April 2008

Joi at Cannes on CC

Must watch video of the day…

Joi just posted a chat he had with Loic while they were in Cannes about creative commons and marketing of content. I love it. I’ve known Joi since about 2002 when I met him while talking shit about an ex-boss on his IRC channel and am proud to call him one of my closest friends. This video shows clearly why he’s regularly the smartest guy in the room.

Google, these are not my friends.

Google Reader (1000+)This is driving me nuts. It’s entirely possible that I just can’t find the right setting but I’m having an issue right now where every single time I log into Google Reader a have a bunch of unread stories under “Friends’ shared items” but when I look all the stories are shared by people who are definitely not people I consider my friends. I couldn’t figure out where they were coming from and had to keep manually unchecking them in a list of contacts they were magically getting added to until I figured it out. These are people who have e-mailed me. Or worse, they are people who have posted a comment on something or filled out a form somewhere that eventually gets e-mailed to me. Google is seeing an e-mail from them and assuming if they are e-mailing me I must be friends with them and there for want to read anything they are sharing in Google Reader.

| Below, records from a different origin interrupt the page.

(** * border.py: white borders for images, a shallow embedding

    The program is one Python module: [add_white_border] (open, rotate by
    EXIF orientation, proportional resize, pad in white, corrective resize,
    save), the JSON configuration store ([save_configuration],
    [load_selected_configuration], [get_all_config_files]), the batch
    driver [process_images], and what the main block does before it enters
    the event loop ([main]).

    Python values are modelled as the code has them: [int] is [Z], [float]
    is an IEEE binary64 value (the rational it denotes, rounded to nearest
    even after every operation, or an infinity), [str] is [string], a [dict]
    keyed by strings is a [gmap].  Effects (files, Tk widgets, modal dialogs,
    standard output, raised exceptions) are threaded through a state and
    exception monad over an explicit [World]. *)

From Stdlib Require Import ZArith QArith Qreduction Qabs Lia Bool Ascii.
From stdpp Require Import gmap strings list pretty functions.

Local Open Scope Z_scope.

(** ** Exceptions *)

Inductive exn :=
  | ValueError (msg : string)
  | TypeError (msg : string)
  | ZeroDivisionError
  | OverflowError
  | AttributeError
  | FileNotFoundError (path : string)
  | OSError (path : string)
  | UnidentifiedImageError (path : string)
  | JSONDecodeError (path : string)
  | TclError.

(** ** Python numbers *)

Module PyFloat.
Definition cfbend_push_ref (e : CFbend) (refpart : RefPart.state)
  : RefPart.state :=
  let x := RefPart.x refpart in
  let px := RefPart.px refpart in
  let y := RefPart.y refpart in
  let py := RefPart.py refpart in
  let z := RefPart.z refpart in
  let pz := RefPart.pz refpart in
  let t := RefPart.t refpart in
  let pt := RefPart.pt refpart in
  let s := RefPart.s refpart in
  let m_rc := lit (cf_rc e) in
  let slice_ds := lit (cf_ds e) / lit (IZR (cf_nslice e)) in
  let theta := slice_ds / m_rc in
  let B := fsqrt (fpow pt 2 - lit 1) / m_rc in
  let sin_theta := fsin theta in
  let cos_theta := fcos theta in
  let px' := px * cos_theta - pz * sin_theta in
  let py' := py in
  let pz' := pz * cos_theta + px * sin_theta in
  let pt' := pt in
  RefPart.mk
    (x + (pz' - pz) / B)
    (y + (theta / B) * py)
    (z - (px' - px) / B)
    (t - (theta / B) * pt)
    px' py' pz' pt'
    (s + slice_ds)
    (RefPart.mass refpart) (RefPart.charge refpart).

(** ** Kicker (Kicker.H) *)

Inductive UnitSystem := dimensionless | Tm.

Record Kicker := mkKicker {
  kk_xkick : R;
  kk_ykick : R;
  kk_unit : UnitSystem
}.

Definition kicker_push (e : Kicker) (p : Particle.state)
  (refpart : RefPart.state) : Particle.state :=
  let x := Particle.x p in
  let y := Particle.y p in
  let t := Particle.t p in
  let px := Particle.px p in
  let py := Particle.py p in
  let pt := Particle.pt p in
  let '(dpx, dpy) :=
    match kk_unit e with
    | Tm => (lit (kk_xkick e) / rigidity_Tm refpart,
             lit (kk_ykick e) / rigidity_Tm refpart)
    | dimensionless => (lit (kk_xkick e), lit (kk_ykick e))
    end in
  Particle.mk x y t (px + dpx) (py + dpy) pt (Particle.id p).

(** ** DipEdge (DipEdge.H) *)

Record DipEdge := mkDipEdge {
  de_psi : R;
  de_rc : R;
  de_g : R;
  de_K2 : R
}.

(** [std::tan] of a finite argument is finite. *)
Definition ftan_std := lift1 tan.

Definition dipedge_push (e : DipEdge) (p : Particle.state)
  (refpart : RefPart.state) : Particle.state :=
  let x := Particle.x p in
  let y := Particle.y p in
  let m_psi := lit (de_psi e) in
  let m_rc := lit (de_rc e) in
  (* edge focusing matrix elements (zero gap) *)
  let R21 := ftan_std m_psi / m_rc in
  let R43 := - R21 in
  (* first-order effect of nonzero gap *)
  let vf := (lit 1 + fpow (fsin m_psi) 2) / fpow (fcos m_psi) 3 in
  let vf := vf * (lit (de_g e) * lit (de_K2 e) / fpow m_rc 2) in
  let R43 := R43 + vf in
  Particle.mk x y (Particle.t p)
    (Particle.px p + R21 * x) (Particle.py p + R43 * y) (Particle.pt p)
    (Particle.id p).

(** ** ShortRF (ShortRF.H) *)

Record ShortRF := mkShortRF {
  rf_V : R;
  rf_freq : R;
  rf_phase : R   (* degrees *)
}.

Definition shortrf_push (e : ShortRF) (p : Particle.state)
  (refpart : RefPart.state) : Particle.state :=
  let x := Particle.x p in
  let y := Particle.y p in
  let t := Particle.t p in
  let k := lit ((2 * PI / c_light) * rf_freq e) in
  let phi := lit (rf_phase e * (PI / 180)) in
  let m_V := lit (rf_V e) in
  let ptf_ref := RefPart.pt refpart in
  let pti_ref := ptf_ref + m_V * fcos phi in
  let bgf := fsqrt (fpow ptf_ref 2 - lit 1) in
  let bgi := fsqrt (fpow pti_ref 2 - lit 1) in
  (* static to dynamic units *)
  let px := Particle.px p * bgi in
  let py := Particle.py p * bgi in
  let pt := Particle.pt p * bgi in
  let ptout := pt - m_V * fcos (k * t + phi) + m_V * fcos phi in
  (* dynamic to static units *)
  Particle.mk x y t (px / bgf) (py / bgf) (ptout / bgf) (Particle.id p).

Definition shortrf_push_ref (e : ShortRF) (refpart : RefPart.state)
  : RefPart.state :=
  let x := RefPart.x refpart in
  let px := RefPart.px refpart in
  let y := RefPart.y refpart in
  let py := RefPart.py refpart in
  let z := RefPart.z refpart in
  let pz := RefPart.pz refpart in
  let t := RefPart.t refpart in
  let pt := RefPart.pt refpart in
  let phi := lit (rf_phase e * (PI / 180)) in
  let m_V := lit (rf_V e) in
  let bgi := fsqrt (fpow pt 2 - lit 1) in
  let pt' := pt - m_V * fcos phi in
  let bgf := fsqrt (fpow pt' 2 - lit 1) in
  RefPart.mk x y z t
    (px * bgf / bgi) (py * bgf / bgi) (pz * bgf / bgi) pt'
    (RefPart.s refpart) (RefPart.mass refpart) (RefPart.charge refpart).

This is not the case at all. I’m not saying these people are not sharing interesting things, or that they might not be great people to be friends with, just that they are people I don’t know and don’t want their stories clogging up my listings. In this example all 17 of those unread stories are by people I’ve never once spoken to, but who have for some reason done something that landed an e-mail in my gmail box with them as the reply to address. Now I have to go in and manually uncheck each one of them, only to have to do the same thing over again tomorrow with a new set of people I’ve never heard of that Google has decided I must be close friends with. HALP!

Wish List: Contact Priorities

I’ve been thinking a lot about some of the recent talk about how to classify relationships online and how that translates, at least for me, into actual practice. The truth is that as interesting as it would be to have hard data documenting exactly what kind of relationship I have with someone (be they a an old college roommate, an ex-girlfriend, a current coworker, a close friend, etc), that doesn’t really have a lot of functional use for me. I mean really what happened yesterday between me and someone else is already in my head and I don’t need a code to represent that. Besides often that isn’t a static piece of info, relationships change and who wants to be constantly updating that? I’m not saying it’s not important for a lot of reasons (I certainly understand the idea of letting this group of people have access to this group of info, and that group having access to a more limited amout of info), what I’m saying is that really what is more interesting for me is looking at tomorrow and how those people and relationships impact my daily life.

Depending on the kind of relationship I have with someone they have different priorities in my life at different times. If a business contact e-mails me during the week I’d like to see that relatively quickly, where as if they e-mail me on a Saturday I’d be perfectly happy not even knowing about it until Monday. If my family calls me I want my phone to ring, if the dry cleaner calls I’d prefer if that went stright to voicemail. If a friend IM’s me I don’t mind being interupted, however if someone I’ve only just met pings me I’d like them to see that I’m busy and will be back in touch later. What kind of relationship I have with these people isn’t really as important as what priority I’ve placed on their contact with me.

I realized while talking with someone about this the other day that what I really want is what already exists for so many other kinds of info but just hasn’t been applied to people yet. I can rate songs in iTunes and then tell it to only play songs with a 3 star or higher ranking at certain times. I can sort RSS feeds in Google Reader and chose which ones to read when. Why can’t I do this with my contacts? So that is what I’m wishing for – I don’t want something that better describes what kind of relationship I have with someone so much as I want something that helps me prioritize incoming contact from them. I want 5 star contacts to be able to reach me any time any where, and 1 star contacts to leave me messages I follow up on when I have a chance. Half of me feels like this is a horrible thing to ask, but in reality that’s what all this sorting is headed towards just in a much more round about fashion.

You call that dating?

From a random conversation today, I forget the wording exactly but it went something like this:

Her: …we made out in the back of a cab and next thing I know he was totally acting like we were dating, and I’m like “please, until I’ve imagined you naked we are totally not dating”

Him: I think I imagine a girl naked long before I ever make out with her.

Her: Haha, ok well acting like a lot more had happened then just making out.

Him: Right, a lot more can happen and I still don’t consider it dating!

Her: Awesome! We are so on the same page!